Célèbre pour son thème musical, ses nombreuses têtes d’affiche, ses scènes d’anthologies, Les Sept Mercenaires demeure dans nos mémoires parmi les westerns les plus mythiques. Ce n’est pourtant pas un des grands maîtres du genre qui le signe, et le film apparaît plutôt tardivement dans l’histoire des studios hollywoodiens. Le revoir plus de quarante ans après sa sortie permettra peut-être de mieux définir sa place et son influence…
Ce qui caractérise avant tout Les Sept Mercenaires, c’est que rien ne lui appartient vraiment. Tout y est emprunté. À commencer par le scénario puisqu’il s’agit du remake du plus connu des films d’Akira Kurosawa : Les Sept Samouraïs (1954). Bien que l’ère d’Edo soit troquée contre le Far West, l’intrigue reste inchangée, contrairement au sujet. Kurosawa s’intéressait plutôt à l’aspect tragique du samouraï, à son devoir vis-à-vis de la paysannerie, à son code d’honneur qui confère à cette caste chevaleresque toute sa grandeur mais aussi sa solitude, à comment elle est vouée à disparaître. Remplacer un samouraï par un mercenaire (ce qui hérissa l’épiderme du maître japonais) suffit à modifier intégralement le sens du récit. Sturges en profite plutôt pour réinvestir tous les typages du héros classique du western. Il y a donc le sage vétéran (Yul Brynner), l’intrépide justicier (Steve McQueen), le mercenaire sentimental (Charles Bronson), le jeune chien fou (Horst Buchholz), le solitaire taciturne (James Coburn), le repenti (Robert Vaughn) et l’arriviste (Brad Dexter). Tous vus précédemment en solo mais encore jamais réunis à l’écran, ici par une histoire qui en fait les défenseurs de miséreux villageois opprimés. Le reste des personnages appartient aussi à la mythologie du western : le bandit mexicain (Eli Wallach), le chef de village veule, la farouche paysanne etc…

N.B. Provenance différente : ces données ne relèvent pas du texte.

(** Bytes a packet adds above [s], and the walk's next position. *)
Lemma pending_cons_at s r l :
  (∀ r', r' ∈ l → pos r < pos r') → 0 ≤ len_of r →
  Z.of_nat (base.size (pending s (r :: l)))
  = let s' := Z.max s (finish r) in
    (s' - Z.max s (pos r)) `max` 0 + Z.of_nat (base.size (pending (if decide (s ≤ pos r) then finish r else s') l)).
Proof.
  intros Hl Hlen. cbn zeta. unfold finish in *. case_decide as Hs.
  - assert (pending s (r :: l) = pending (pos r) (r :: l)) as ->.
    { apply pending_interval; [| assumption]. intros r' [-> | Hr']%elem_of_cons; [lia |]. specialize (Hl r' Hr'). lia. }
    rewrite (pending_split (pos r) (pos r + len_of r)); [| lia |].
    + f_equal; [lia |]. do 2 f_equal. cbn [pending].
      rewrite interval_empty by (unfold finish; lia). set_solver.
    + cbn [pending]. unfold finish. rewrite Z.max_id. set_solver.
  - rewrite (pending_split s (Z.max s (pos r + len_of r))); [| lia |].
    + f_equal; [lia |]. do 2 f_equal. cbn [pending]. rewrite interval_empty by (unfold finish; lia). set_solver.
    + intros x. rewrite elem_of_interval, elem_of_pending. intros. split; [lia |].
      exists r. split; [apply elem_of_cons; auto | unfold finish; lia].
Qed.

(** *** The three-way test of both walks, on positions *)

Definition near (c s : Z) : Prop := c - half_window < s < c + half_window.

Lemma seq_of_end c r : placed c r → u32 (seq_of r + len_of r) = seq_at base (finish r).
Proof. intros [-> _ _ _]. apply seq_at_add. Qed.

Lemma walk_tests c s r :
  placed c r → near c s →
  (seq_at base s =? seq_of r) = (s =? pos r) ∧
  between (seq_of r) (seq_at base s) (u32 (seq_of r + len_of r)) = ((pos r <? s) && (s <? finish r)) ∧
  less_than (seq_of r) (seq_at base s) = (pos r <? s) ∧
  (pos r < s → i32 (u32 (seq_at base s - seq_of r)) = s - pos r).
Proof.
  intros Hp Hs. rewrite (seq_of_end c r Hp). destruct Hp as [Hseq H1 H2 H3]. rewrite Hseq.
  unfold near, half_window, between, finish in *. autorewrite with seqnum. split; [reflexivity |].
  split; [reflexivity |]. split; [reflexivity |].
  intros. rewrite seq_at_sub. rewrite u32_small by word_lia. apply i32_small. lia.
Qed.

Lemma size_walk_spec c l : Forall (placed c) l → in_order l → ∀ s n, near c s →
  size_walk (seq_at base s) n l = n + Z.of_nat (base.size (pending s l)).
Proof.
  induction l as [|r l IH]; intros Hp Hs s n Hn; cbn [size_walk]; [cbn; rewrite size_empty; lia |].
  apply Forall_cons in Hp as [Hr Hp]. apply StronglySorted_inv in Hs as [Hs Hlt].
  rewrite Forall_forall in Hlt.
  destruct (walk_tests c s r Hr Hn) as (-> & -> & -> & Hd).
  rewrite (pending_cons_at s r l Hlt (placed_len _ _ Hr)). rewrite (seq_of_end c r Hr).
  destruct Hr as [Hseq H1 H2 H3]. unfold near, finish in *. cbn zeta.
  destruct (s =? pos r) eqn:E1; bool_to_prop.
  - rewrite seq_at_add, decide_True, IH by (assumption || lia). subst s. lia.
  - destruct ((pos r <? s) && (s <? pos r + len_of r)) eqn:E2; bool_to_prop.
    + rewrite Hd by assumption. rewrite seq_at_add, decide_False by lia.
      replace (s + (len_of r - (s - pos r))) with (Z.max s (pos r + len_of r)) by lia.
      rewrite IH by (assumption || lia). lia.
    + apply andb_false_iff in E2. rewrite Z.ltb_ge, Z.ltb_ge in E2.
      destruct (pos r <? s) eqn:E3; bool_to_prop.
      * rewrite decide_False, (Z.max_l s (pos r + len_of r)), IH by (assumption || lia). lia.
      * rewrite decide_True, IH by (assumption || lia). lia.
Qed.

(** *** The invariant of a started buffer *)

Record inv (f : Z) (b : packet_buffer) : Prop := {
  inv_started : started_ b = true;
  inv_first : first_expected_sequence_number_ b = seq_at base f;
  inv_placed : Forall (placed f) (buffer_ b);
  inv_order : in_order (buffer_ b);
  inv_size : size_ b = -1 ∨ size_ b = Z.of_nat (base.size (pending f (buffer_ b))) }.

Lemma near_self f : near f f.
Proof. unfold near, half_window. lia. Qed.

Lemma size_spec f b :
  inv f b →
  ∃ b', size b = Done (Z.of_nat (base.size (pending f (buffer_ b))), b') ∧ inv f b' ∧
        buffer_ b' = buffer_ b ∧ size_ b' = Z.of_nat (base.size (pending f (buffer_ b))).
Proof.
  intros [Hs Hf Hp Ho Hz]. unfold size. rewrite Hs. cbn [assert mbind outcome_bind].
  destruct (0 <=? size_ b) eqn:E; bool_to_prop.
  - destruct Hz as [Hz|Hz]; [lia |]. exists b. rewrite Hz. split; [reflexivity |]. split; [| auto].
    split; auto.
  - rewrite Hf, (size_walk_spec f _ Hp Ho f 0 (near_self f)). eexists. split; [reflexivity |].
    split; [| auto]. split; auto.
Qed.

Lemma in_order_app l l' :
  in_order (l ++ l') ↔ in_order l ∧ in_order l' ∧ ∀ r r', r ∈ l → r' ∈ l' → pos r < pos r'.
Proof.
  induction l as [|r l IH]; cbn [app].
  - split; [intros H; split; [constructor | split; [exact H | intros ? ? []%not_elem_of_nil]] | tauto].
  - split.
    + intros [H Hf]%StronglySorted_inv. apply IH in H as (Hl & Hl' & Hc). rewrite Forall_app in Hf.
      destruct Hf as [Hf Hf']. split; [constructor; assumption |]. split; [assumption |].
      intros q q' [-> | Hq]%elem_of_cons Hq'; [| auto]. rewrite Forall_forall in Hf'. auto.
    + intros ([Hl Hf]%StronglySorted_inv & Hl' & Hc). constructor.
      * apply IH. split; [assumption |]. split; [assumption |]. intros. apply Hc; [apply elem_of_cons |]; auto.
      * apply Forall_app. split; [assumption |]. apply Forall_forall. intros. apply Hc; [apply elem_of_cons |]; auto.
Qed.

Lemma in_order_cons r l : in_order (r :: l) ↔ in_order l ∧ ∀ r', r' ∈ l → pos r < pos r'.
Proof.
  unfold in_order. split.
  - intros [H Hf]%StronglySorted_inv. rewrite Forall_forall in Hf. auto.
  - intros [H Hf]. constructor; [assumption |]. apply Forall_forall. assumption.
Qed.

(** The insertion point splits the buffer by position. *)
Lemma position_spec f p l :
  Forall (placed f) l → in_order l → placed f p →
  ∃ front back, l = front ++ back ∧ take (position p l) l = front ∧ drop (position p l) l = back ∧
    (∀ r, r ∈ front → pos r < pos p) ∧ (∀ r, r ∈ back → pos p ≤ pos r).
Proof.
  intros Hl Ho Hp.
  assert (∃ front back, l = front ++ back ∧ (∀ r, r ∈ front → pos r < pos p) ∧ (∀ r, r ∈ back → pos p ≤ pos r))
    as (front & back & -> & Hf & Hb).
  { clear Hp Hl. induction l as [|r l IH].
    - exists [], []. split; [reflexivity |]. split; intros r []%not_elem_of_nil.
    - apply in_order_cons in Ho as [Ho Hr]. destruct (decide (pos r < pos p)) as [Hlt|Hge].
      + destruct (IH Ho) as (front & back & -> & Hf & Hb). exists (r :: front), back.
        split; [reflexivity |]. split; [| assumption]. intros r' [-> | ?]%elem_of_cons; auto.
      + exists [], (r :: l). split; [reflexivity |]. split; [intros r' []%not_elem_of_nil |].
        intros r' [-> | Hr']%elem_of_cons; [lia |]. specialize (Hr r' Hr'). lia. }
  assert (position p (front ++ back) = length front) as ->.
  { unfold position. apply lower_bound_spec with (n := length (front ++ back)); try lia;
      [| | rewrite length_app; lia].
    - intros i Hi. rewrite lookup_app_l by assumption.
      destruct (lookup_lt_is_Some_2 front i Hi) as [r Hr]. rewrite Hr.
      rewrite Forall_app in Hl. destruct Hl as [Hl _]. rewrite Forall_lookup in Hl. specialize (Hl i r Hr).
      apply list_elem_of_lookup_2 in Hr. specialize (Hf r Hr).
      unfold TCPSequenceNumberComparator. destruct (walk_tests f (pos p) r Hl) as (_ & _ & T & _).
      { unfold near. destruct Hp. lia. }
      rewrite <- (placed_seq f p Hp) in T. unfold seq_of in T. rewrite T. apply Z.ltb_lt, Hf.
    - intros i Hi. rewrite length_app in Hi. rewrite lookup_app_r by lia.
      destruct (back !! (i - length front)%nat) as [r|] eqn:Hr; [| reflexivity].
      rewrite Forall_app in Hl. destruct Hl as [_ Hl]. rewrite Forall_lookup in Hl. specialize (Hl _ r Hr).
      apply list_elem_of_lookup_2 in Hr. specialize (Hb r Hr).
      unfold TCPSequenceNumberComparator. destruct (walk_tests f (pos p) r Hl) as (_ & _ & T & _).
      { unfold near. destruct Hp. lia. }
      rewrite <- (placed_seq f p Hp) in T. unfold seq_of in T. rewrite T. apply Z.ltb_ge, Hb. }
  exists front, back. rewrite take_app_length, drop_app_length. auto.
Qed.

Abbreviation span f p := (interval (Z.max f (pos p)) (finish p)).

Lemma placed_pos_inj f r r' : placed f r → placed f r' → seq_of r = seq_of r' → pos r = pos r'.
Proof.
  intros [E1 ? ? ?] [E2 ? ? ?]. rewrite E1, E2. intros E. apply Z.eqb_eq in E.
  unfold half_window in *. rewrite seq_at_eqb in E by lia. lia.
Qed.

(** A list that differs from the buffer's in the one place of [p] keeps the invariant. *)
Lemma inv_replace f b front mid back :
  inv f b → Forall (placed f) (front ++ mid ++ back) → in_order (front ++ mid ++ back) →
  inv f (mark_dirty (with_buffer (front ++ mid ++ back) b)).
Proof. intros [Hs Hf _ _ _] Hp Ho. split; auto. Qed.

Ltac list_mem := intros ?; rewrite ?elem_of_app, ?elem_of_cons, ?elem_of_nil; tauto.

(** What [insert] leaves in the buffer, before the sizes are compared. *)
Lemma insert_buffer f p front back (l := front ++ back) :
  Forall (placed f) l → in_order l → placed f p →
  (∀ r, r ∈ front → pos r < pos p) → (∀ r, r ∈ back → pos p ≤ pos r) →
  let already := match back with r :: _ => seq_of r =? seq_of p | [] => false end in
  ∃ l', (match already, back with
         | true, r :: back' => if len_of r <=? len_of p then front ++ p :: back' else front ++ back
         | _, _ => front ++ p :: back
         end = l') ∧
    Forall (placed f) l' ∧ in_order l' ∧ pending f l' = pending f l ∪ span f p ∧
    (∀ r, r ∈ l' → r = p ∨ r ∈ l).
Proof.
  intros Hl Ho Hp Hf Hb already. subst already l.
  apply Forall_app in Hl as [Hlf Hlb]. apply in_order_app in Ho as (Hof & Hob & Hfb).
  destruct back as [|r back].
  { eexists. split; [reflexivity |]. split; [apply Forall_app; auto |].
    split; [apply in_order_app; split; [assumption |]; split; [constructor; constructor |] |].
    - intros q q' Hq Hq'. apply list_elem_of_singleton in Hq'. subst. auto.
    - split; [rewrite !pending_app; cbn [pending]; clear; set_solver |]. list_mem. }
  apply Forall_cons in Hlb as [Hr Hlb]. apply in_order_cons in Hob as [Hob Hrb].
  assert (pos p ≤ pos r) as Hpr by (apply Hb, elem_of_cons; auto).
  destruct (seq_of r =? seq_of p) eqn:E; bool_to_prop.
  - apply (placed_pos_inj f r p Hr Hp) in E. destruct (len_of r <=? len_of p) eqn:El; bool_to_prop.
    + eexists. split; [reflexivity |]. split; [apply Forall_app; auto |].
      split; [apply in_order_app; split; [assumption |]; split |].
      * apply in_order_cons. split; [assumption |]. intros q Hq. specialize (Hrb q Hq). lia.
      * intros q q' Hq [-> | Hq']%elem_of_cons; [auto |]. apply Hfb; [assumption |]. apply elem_of_cons. auto.
      * split; [| list_mem]. rewrite !pending_app. cbn [pending].
        assert (span f r ⊆ span f p); [| revert H; clear; set_solver].
        intros x. rewrite !elem_of_interval. unfold finish. lia.
    + eexists. split; [reflexivity |]. split; [apply Forall_app; auto |].
      split; [apply in_order_app; split; [assumption |]; split; [apply in_order_cons; auto | assumption] |].
      split; [| list_mem]. rewrite !pending_app. cbn [pending].
      assert (span f p ⊆ span f r) as H; [| revert H; clear; set_solver].
      intros x. rewrite !elem_of_interval. unfold finish. lia.
  - assert (pos p < pos r) as Hlt.
    { destruct (decide (pos p = pos r)) as [Epos|]; [| lia]. exfalso. apply E.
      rewrite (placed_seq f r Hr), (placed_seq f p Hp), Epos. reflexivity. }
    eexists. split; [reflexivity |]. split; [apply Forall_app; auto |].
    split; [apply in_order_app; split; [assumption |]; split |].
    + apply in_order_cons. split; [apply in_order_cons; auto |].
      intros q [-> | Hq]%elem_of_cons; [assumption |]. specialize (Hrb q Hq). lia.
    + intros q q' Hq [-> | Hq']%elem_of_cons; [auto |]. apply Hfb; assumption.
    + split; [rewrite !pending_app; cbn [pending]; clear; set_solver |]. list_mem.
Qed.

John Sturges, en solide réalisateur/producteur, capable de gérer un grand spectacle qui alterne action et numéro de stars, sait maintenir sous respiration artificielle toutes ces figures, mais ne leur apporte pas beaucoup d’air frais. Si bien qu’au-delà du divertissement honnête, Les Sept Mercenaires reste un film bien impersonnel, efficace et agréable mais dénué de thématique profonde. Son intérêt en tant que « classique » du cinéma se situe plutôt dans ce qui lui vaut ce titre honorifique, soit une place bien particulière dans l’histoire du western, celle du dernier souffle de vitalité qui précède le décès, un excessif regain de santé, trop beau pour être vrai. On sait qu’un genre cinématographique arrive à son terme quand son incapacité à se renouveler l’oblige à réutiliser tout ce qui l’a traversé, à la manière d’un dernier flash-back retraçant sa vie, où tous les fantômes qui la hantèrent se réunissent pour une ultime farandole. L’imminente fin du western n’était peut-être pas annoncée par le film de Sturges, mais il en portait les signes avant-coureurs.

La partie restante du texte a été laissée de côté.